How a revaluation released the equity
Eighteen months on, with renovations complete and the site trading well, we ordered a revaluation. It came back at $2,050,000, up $375,000 on the purchase price. Re-leveraging back to 65% LVR against that higher value released the difference as cash, reimbursing the client for the renovations they had already funded.
+$375K created value · 22.4% over 18 months
“His ability to understand complex deals and deliver competitive outcomes is truly impressive.”
FGO Finance Group client · Commercial propertyQuestions this deal answers
Can you get 65% LVR finance on a regional service station?

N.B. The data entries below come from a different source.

Lemma send_order_updates_cases w :
  (exists w', send_order_updates w = (Ok tt, w') /\
     order_updates w' = [] /\
     trade_inserts w' = trade_inserts w /\
     trades_collection w' = trades_collection w /\
     journal w' = journal w ++ map (fun u => (update_call u, true)) (order_updates w) /\
     exists l, log w' = log w ++ l) \/
  (exists w' us1 u us2, send_order_updates w = (Raise PyMongoError, w') /\
     order_updates w = us1 ++ u :: us2 /\
     same_queues w w' /\
     journal w' = journal w ++ map (fun u => (update_call u, true)) us1
                    ++ [(update_call u, false)] /\
     exists l, log w' = log w ++ l).
Proof.
  unfold send_order_updates. rewrite M_bind_eq. unfold gets. cbv beta iota.
  destruct (order_updates w) as [|u us] eqn:Hou.
  - left. exists w. split; [reflexivity|]. split; [done|]. split; [done|].
    split; [done|]. split; [by rewrite app_nil_r|]. exists []. by rewrite app_nil_r.
  - rewrite M_bind_eq.
    destruct (for_each_execute_update (u :: us) w)
      as [(w1 & -> & (Hq1 & Hq2 & Hq3) & Hj & l & Hl)
         |(w1 & us1 & u' & us2 & -> & Hus & Hq & Hj & l & Hl)].
    + left. eexists. split; [reflexivity|].
      destruct w1. cbn in *. do 4 (split; [done|]). by exists l.
    + right. exists w1, us1, u', us2. do 4 (split; [done|]). by exists l.
Qed.
Lemma offset_Some p off : offset p = Some off → p = getParentPath p ++ [off].
Proof.
  unfold offset. intros (pp & ->)%last_Some.
  by rewrite (proj1 (path_snoc pp off)).
Qed.

Lemma getChildren_app p q t :
  getChildren (p ++ q) t = getChildren p t ≫= getChildren q.
Proof.
  revert t. induction p as [|o p IH]; intros t; simpl; [done|].
  destruct (t !! o) as [[nm a ch|]|]; simpl; auto.
Qed.

Lemma getChildren_snoc pp o t ch nm a c :
  getChildren pp t = Some ch → ch !! o = Some (Element nm a c) →
  getChildren (pp ++ [o]) t = Some c.
Proof. intros Hg Ho. rewrite getChildren_app, Hg. simpl. by rewrite Ho. Qed.

Lemma getChildren_snoc_inv pp o t c :
  getChildren (pp ++ [o]) t = Some c →
  ∃ ch nm a, getChildren pp t = Some ch ∧ ch !! o = Some (Element nm a c).
Proof.
  rewrite getChildren_app. destruct (getChildren pp t) as [ch|]; [|done].
  simpl. destruct (ch !! o) as [[nm a c'|]|] eqn:Ho; try done.
  intros [= ->]. eauto.
Qed.

Lemma nodeAt_snoc pp o t :
  nodeAt (pp ++ [o]) t = getChildren pp t ≫= (.!! o).
Proof.
  unfold nodeAt. destruct (path_snoc pp o) as [-> ->].
  by destruct (getChildren pp t).
Qed.

(** *** The number of events before a position *)

(** The number of events of a complete traversal of a node: one for a
    character, the start, the content and the end for an element. *)
Fixpoint size (n : Node) : nat :=
  match n with
  | Character _ _ => 1
  | Element _ _ ch => 2 + sum_list_with size ch
  end.

Definition sizes (l : list Node) : nat := sum_list_with size l.

(** The number of events of a complete traversal that lie before the
    position [p] of the tree [f]. *)
Fixpoint gap (f : list Node) (p : list nat) : nat :=
  match p with
  | [] => 0
  | o :: p' =>
      sizes (take o f)
      + match p' with
        | [] => 0
        | _ :: _ =>
            match f !! o with
            | Some (Element _ _ ch) => 1 + gap ch p'
            | _ => 0
            end
        end
  end.

Lemma isValid_snoc t p :
  isValid t p = true ↔
  ∃ pp off ch, p = pp ++ [off] ∧ getChildren pp t = Some ch ∧ (off ≤ length ch)%nat.
Proof.
  unfold isValid. split.
  - destruct (offset p) as [off|] eqn:Ho; [|done].
    destruct (getChildren (getParentPath p) t) as [ch|] eqn:Hc; [|done].
    intros Hle%bool_decide_eq_true. exists (getParentPath p), off, ch.
    split; [by apply offset_Some|done].
  - intros (pp & off & ch & -> & Hc & Hle).
    destruct (path_snoc pp off) as [-> ->]. rewrite Hc.
    by apply bool_decide_eq_true.
Qed.

Lemma size_Element nm a ch : size (Element nm a ch) = (2 + sizes ch)%nat.
Proof. done. Qed.

Lemma size_pos n : (1 ≤ size n)%nat.
Proof. destruct n; [rewrite size_Element|simpl]; lia. Qed.

Lemma gap_cons f o p :
  gap f (o :: p)
  = (sizes (take o f)
     + match p with
       | [] => 0
       | _ :: _ =>
           match f !! o with
           | Some (Element _ _ ch) => 1 + gap ch p
           | _ => 0
           end
       end)%nat.
Proof. done. Qed.

Lemma sizes_app l1 l2 : sizes (l1 ++ l2) = (sizes l1 + sizes l2)%nat.
Proof. apply sum_list_with_app. Qed.

Lemma sizes_take_le o l : (sizes (take o l) ≤ sizes l)%nat.
Proof. rewrite <- (take_drop o l) at 2. rewrite sizes_app. lia. Qed.

Lemma sizes_take_S o l n :
  l !! o = Some n → sizes (take (S o) l) = (sizes (take o l) + size n)%nat.
Proof.
  intros Ho. rewrite (take_S_r _ _ _ Ho), sizes_app. unfold sizes. simpl. lia.
Qed.

Lemma sizes_take_mono o1 o2 l :
  (o1 ≤ o2)%nat → (sizes (take o1 l) ≤ sizes (take o2 l))%nat.
Proof.
  intros Hle. replace o1 with (o1 `min` o2)%nat by lia.
  rewrite <- take_take. apply sizes_take_le.
Qed.

Lemma sizes_take_add o k l :
  sizes (take (o + k) l) = (sizes (take o l) + sizes (take k (drop o l)))%nat.
Proof. by rewrite <- take_take_drop, sizes_app. Qed.

(** Offsets and the number of events before them grow together. *)
Lemma sizes_take_lt o1 o2 l :
  (o1 < o2 ≤ length l)%nat → (sizes (take o1 l) < sizes (take o2 l))%nat.
Proof.
  intros [Hlt Hle].
  destruct (lookup_lt_is_Some_2 l o1) as [n Hn]; [lia|].
  pose proof (sizes_take_S _ _ _ Hn). pose proof (size_pos n).
  pose proof (sizes_take_mono (S o1) o2 l). lia.
Qed.

Lemma gap_le f p : (gap f p ≤ sizes f)%nat.
Proof.
  revert f. induction p as [|o p IH]; intros f; [simpl; lia|].
  rewrite gap_cons. pose proof (sizes_take_le o f).
  destruct p as [|o' p]; [lia|].
  destruct (f !! o) as [[nm a ch|]|] eqn:Ho; [|lia..].
  specialize (IH ch). pose proof (sizes_take_S _ _ _ Ho) as HS.
  pose proof (sizes_take_le (S o) f). rewrite size_Element in HS. lia.
Qed.
Lemma unlock_brush_idempotent_witness :
  unlock_brush NORMAL (new_Player "p-1" "Ana" None) = new_Player "p-1" "Ana" None.
Proof.
  apply (proj1 (proj2 (proj2 (proj2 (proj2
           (unlock_brush_idempotent NORMAL (new_Player "p-1" "Ana" None))))))).
  by_compute.
Defined.

(** ** Conservation of xp *)

Lemma add_xp_total (points : Z) (p : Player) :
  total_xp (add_xp points p).1 = total_xp p + points.
Proof.
  unfold total_xp. destruct (Z.leb_spec (level p * 100) (xp p + points)).
  - rewrite add_xp_level_up by done. simpl. lia.
  - rewrite add_xp_stay by done. simpl. lia.
Qed.

Lemma add_xp_level (points : Z) (p : Player) :
  level p ≤ level (add_xp points p).1 ≤ level p + 1.
Proof.
  destruct (Z.leb_spec (level p * 100) (xp p + points)).
  - rewrite add_xp_level_up by done. simpl. lia.
  - rewrite add_xp_stay by done. simpl. lia.
Qed.

(** X3. [add_xp(points)] neither loses nor invents xp: the total earned (xp
    at hand plus thresholds paid) grows by exactly [points], whether or
    not the call levels up; and the level never goes down. *)
Theorem add_xp_conserves_total (points : Z) (p : Player) :
  total_xp (add_xp points p).1 = total_xp p + points ∧
  level p ≤ level (add_xp points p).1 ≤ level p + 1 ∧
  ((add_xp points p).2 = true ↔ level (add_xp points p).1 = level p + 1).
Proof.
  unfold total_xp.
  destruct (Z.leb_spec (level p * 100) (xp p + points)).
  - rewrite add_xp_level_up by done. simpl. split_and!; [lia..|]. split; [lia|done].
  - rewrite add_xp_stay by done. simpl. split_and!; [lia..|]. split; [done|lia].
Qed.
(** The sender's balance after a transfer, whoever receives it. *)
Lemma balance_after_transfer_from from to amount (b : gmap PublicKey Z) :
  0 <= amount ->
  balance b from - amount <= balance (credit to amount (debit from amount b)) from.
Proof.
  intros Hpos. destruct (decide (to = from)) as [->|Hne].
  - rewrite balance_credit_eq, balance_debit_eq. lia.
  - rewrite balance_credit_ne, balance_debit_eq by exact Hne. lia.
Qed.

(** The checked product of the README snippet never overflows on a u64
    amount and a u8 percentage, and is the floor of the exact quotient. *)
Lemma amount1_of_u64 amount percentage :
  Bytes.is_u64 amount -> Bytes.is_u8 percentage ->
  amount * percentage <= U128_MAX /\
  amount1_of amount percentage = Ok (as_u64 (amount * percentage / 100)).
Proof.
  unfold Bytes.is_u64, Bytes.is_u8, U128_MAX. intros Ha Hp.
  assert (amount * percentage <= 2 ^ 128 - 1) as Hprod.
  { assert (amount * percentage < 2 ^ 64 * 2 ^ 8) by nia.
    change (2 ^ 64 * 2 ^ 8) with (2 ^ 72) in *.
    assert (2 ^ 72 < 2 ^ 128) by (apply Z.pow_lt_mono_r; lia). lia. }
  split; [exact Hprod|].
  unfold amount1_of, checked_mul_u128, checked_div_u128, U128_MAX.
  destruct (Z.leb_spec (amount * percentage) (2 ^ 128 - 1)); [|lia].
  reflexivity.
Qed.

Lemma split_amounts_valid amount percentage :
  Bytes.is_u64 amount -> 0 <= percentage <= 100 ->
  let amount1 := amount * percentage / 100 in
  split_amounts amount percentage = Ok (amount1, amount - amount1)
  /\ 0 <= amount1 <= amount.
Proof.
  intros Ha Hp amount1.
  assert (0 <= amount1 <= amount) as Hrange.
  { unfold Bytes.is_u64 in Ha. subst amount1. split.
    - apply Z.div_pos; nia.
    - apply Z.div_le_upper_bound; nia. }
  split; [|exact Hrange].
  unfold split_amounts.
  destruct (amount1_of_u64 amount percentage Ha) as [_ ->].
  { unfold Bytes.is_u8. change (2 ^ 8) with 256. lia. }
  cbn [bind]. unfold as_u64. fold amount1.
  unfold Bytes.is_u64 in Ha. rewrite Z.mod_small by lia.
  unfold checked_sub_u64.
  destruct (Z.leb_spec amount1 amount); [reflexivity|lia].
Qed.
Definition validateSolution (w : Worker) (hash : string) (serverHashHex : string + string)
    (s : Orchestrator) : Validation * Orchestrator :=
  match currentChallenge s with
  | None => (Validated, s)
  | Some validationChallenge =>
      if dataChanged (w_challenge w) validationChallenge then
        match serverHashHex with
        | inr msg => (RehashFailed msg, s)
        | inl h =>
            if negb (matchesDifficulty h (difficulty validationChallenge))
            then (DiscardedRecomputed, releaseLocks (submissionKey w) s)
            else checkDifficulty w hash validationChallenge s
        end
      else checkDifficulty w hash validationChallenge s
  end.

(** The [try]/[catch]/[finally] around [submitSolution] and what follows. *)
Definition settleSubmission (w : Worker) (hash : string) (res : Completion)
    (s : Orchestrator) : Flow * Orchestrator :=
  let key := submissionKey w in
  match res with
  | Returned =>
      let s1 := set_solvedAddressChallenges
                  (addSolved (bech32 (w_addr w)) (w_challengeId w)
                     (solvedAddressChallenges s)) s in
      let s2 := set_submittingAddresses (submittingAddresses s1 ∖ {[key]}) s1 in
      let s3 := set_pausedAddresses (pausedAddresses s2 ∖ {[key]}) s2 in
      let s4 := set_addressSubmissionFailures
                  (delete key (addressSubmissionFailures s3)) s3 in
      (Return,
       set_workerStats (alter (withStatus completed) (w_workerId w) (workerStats s4)) s4)
  | Threw _ =>
      let currentFailures := default 0 (addressSubmissionFailures s !! key) in
      let s1 := set_addressSubmissionFailures
                  (<[key := currentFailures + 1]> (addressSubmissionFailures s)) s in
      let s2 := set_submittingAddresses (submittingAddresses s1 ∖ {[key]}) s1 in
      let s3 := set_pausedAddresses (pausedAddresses s2 ∖ {[key]}) s2 in
      let s4 := set_submittedSolutions (submittedSolutions s3 ∖ {[hash]}) s3 in
      (Continue, set_stoppedWorkers ∅ s4)
  end.
Section ResolveFacts.

Variable base : string.

Local Abbreviation resolve := (getTenantConnection base).

(** One call run alone is the call followed by its settlement. *)
Lemma resolve_as_run σ t ev :
  let s := run base (idle σ) [Call 0 t; Settle 0 ev] in
  state s = (resolve σ t ev).2 /\
  results s !! 0%nat = Some (normalize t, (resolve σ t ev).1).
Proof.
  unfold getTenantConnection, beginGetTenantConnection. simpl.
  unfold beginGetTenantConnection.
  destruct (cachedLive σ (normalize t)) as [c|]; simpl.
  - rewrite lookup_empty. simpl. by rewrite lookup_insert_eq.
  - rewrite lookup_insert_eq. destruct ev; simpl; by rewrite lookup_insert_eq.
Qed.

Lemma resolve_wf σ t ev :
  wfConn base σ ->
  wfConn base (resolve σ t ev).2 /\
  forall c, (resolve σ t ev).1 = Returned c ->
    pointsTo base (resolve σ t ev).2 (normalize t) c.
Proof.
  intros H. destruct (resolve_as_run σ t ev) as [Hs Hr].
  pose proof (run_wf base [Call 0 t; Settle 0 ev] _ (idle_wf base σ H)) as (Hc & _ & Hres).
  rewrite Hs in Hc, Hres. split; [done|]. intros c Hc'.
  eapply Hres. rewrite Hr. by rewrite Hc'.
Qed.

(** After a call has returned a handle, the handle is cached under the
    normal form of the id and is connected. *)
Lemma resolve_caches σ t ev c σ' :
  resolve σ t ev = (Returned c, σ') -> cachedLive σ' (normalize t) = Some c.
Proof.
  unfold getTenantConnection, beginGetTenantConnection.
  destruct (cachedLive σ (normalize t)) as [c0|] eqn:E.
  - by intros [= <- <-].
  - destruct ev; simpl; [|done]. intros [= <- <-].
    unfold cachedLive; simpl. rewrite lookup_insert_eq.
    unfold setReadyState. by rewrite !lookup_insert_eq.
Qed.

Lemma resolve_hit σ t c ev :
  cachedLive σ (normalize t) = Some c -> resolve σ t ev = (Returned c, σ).
Proof.
  intros H. unfold getTenantConnection, beginGetTenantConnection. by rewrite H.
Qed.

Lemma cachedLive_alloc σ k u :
  cachedLive σ k = None ->
  cachedLive {| heap := <[created σ := {| uri := u; readyState := 2 |}]> (heap σ);
                tenantConnections := tenantConnections σ;
                created := S (created σ) |} k = None.
Proof.
  unfold cachedLive; simpl. destruct (tenantConnections σ !! k) as [c|]; [|done].
  destruct (decide (c = created σ)) as [->|Hne].
  - by rewrite lookup_insert_eq.
  - by rewrite lookup_insert_ne.
Qed.

(** While no connection has settled, every call for the tenant misses
    the cache and creates a connection of its own. *)
Lemma callAll_phase t callers : forall s,
  cachedLive (state s) (normalize t) = None ->
  let s1 := run base s (callAll t callers) in
  created (state s1) = (created (state s) + length callers)%nat /\
  tenantConnections (state s1) = tenantConnections (state s) /\
  results s1 = results s /\
  (forall c, c ∈ callers -> exists h, waiting s1 !! c = Some (normalize t, h)) /\
  (forall c, c ∉ callers -> waiting s1 !! c = waiting s !! c).
Proof.
  induction callers as [|a l IH]; intros s Hmiss; cbv zeta.
  - simpl. repeat split; try done; try lia. intros c Hc. by apply elem_of_nil in Hc.
  - change (run base s (callAll t (a :: l)))
      with (run base (act base s (Call a t)) (callAll t l)).
    set (s' := act base s (Call a t)).
    assert (cachedLive (state s') (normalize t) = None /\
            created (state s') = S (created (state s)) /\
            tenantConnections (state s') = tenantConnections (state s) /\
            results s' = results s /\
            waiting s' = <[a := (normalize t, created (state s))]> (waiting s))
      as (Hm' & Hcr & Htc & Hres & Hw).
    { subst s'. simpl. unfold beginGetTenantConnection. rewrite Hmiss. simpl.
      split; [by apply cachedLive_alloc|done]. }
    destruct (IH s' Hm') as (IH1 & IH2 & IH3 & IH4 & IH5).
    split; [rewrite IH1, Hcr; simpl; lia|]. split; [congruence|]. split; [congruence|].
    split.
    + intros c Hc. destruct (decide (c ∈ l)) as [Hin|Hnin]; [by apply IH4|].
      apply elem_of_cons in Hc as [->|Hc]; [|done].
      rewrite IH5, Hw, lookup_insert_eq by done. eauto.
    + intros c Hc. apply not_elem_of_cons in Hc as [Hne Hnin].
      by rewrite IH5, Hw, lookup_insert_ne.
Qed.

Lemma openAll_results_other order : forall s a,
  a ∉ order -> results (run base s (openAll order)) !! a = results s !! a.
Proof.
  induction order as [|b l IH]; intros s a Ha; simpl; [done|].
  apply not_elem_of_cons in Ha as [Hne Hnin]. rewrite IH by done. simpl.
  destruct (waiting s !! b) as [[k c]|]; [|done]. simpl. by rewrite lookup_insert_ne.
Qed.

(** When the connections open, each waiting caller gets its own. *)
Lemma openAll_phase k order : forall s,
  NoDup order ->
  (forall c, c ∈ order -> exists h, waiting s !! c = Some (k, h)) ->
  forall c, c ∈ order ->
    exists h, results (run base s (openAll order)) !! c = Some (k, Returned h).
Proof.
  induction order as [|a l IH]; intros s Hnd Hw c Hc; [by apply elem_of_nil in Hc|].
  apply NoDup_cons in Hnd as [Ha Hnd]. simpl.
  destruct (Hw a) as [h Hh]; [apply list_elem_of_here|].
  apply elem_of_cons in Hc as [->|Hc].
  - rewrite openAll_results_other by done. simpl. rewrite Hh. simpl.
    rewrite lookup_insert_eq. eauto.
  - apply IH; [done| |done]. intros c' Hc'. simpl. rewrite Hh. simpl.
    rewrite lookup_delete_ne by (intros ->; done).
    apply Hw. by apply list_elem_of_further.
Qed.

Yes. We secured 65% LVR on a regional Victorian service station, a specialised, higher-risk asset class where the hurdle for the Big 4 to fund at a competitive LVR is much higher. It took a lender who understood the asset and the trading performance behind it.
How does re-leveraging after a revaluation release equity?
A revaluation reassesses the property at a higher value. Refinancing back to the same loan-to-value ratio against that higher value releases the difference as cash. Here, a revaluation to $2.05M at 65% LVR released $243,750, which reimbursed renovation costs the client had already paid.
Why is specialised regional commercial property harder to fund at a competitive LVR?
Specialised assets like service stations sit outside standard credit policy, and regional locations fall outside metro lending appetite. The hurdle for the Big 4 is much higher and many cap the LVR low. The deal needs a broker who can position the asset and trading performance to a lender that understands the category.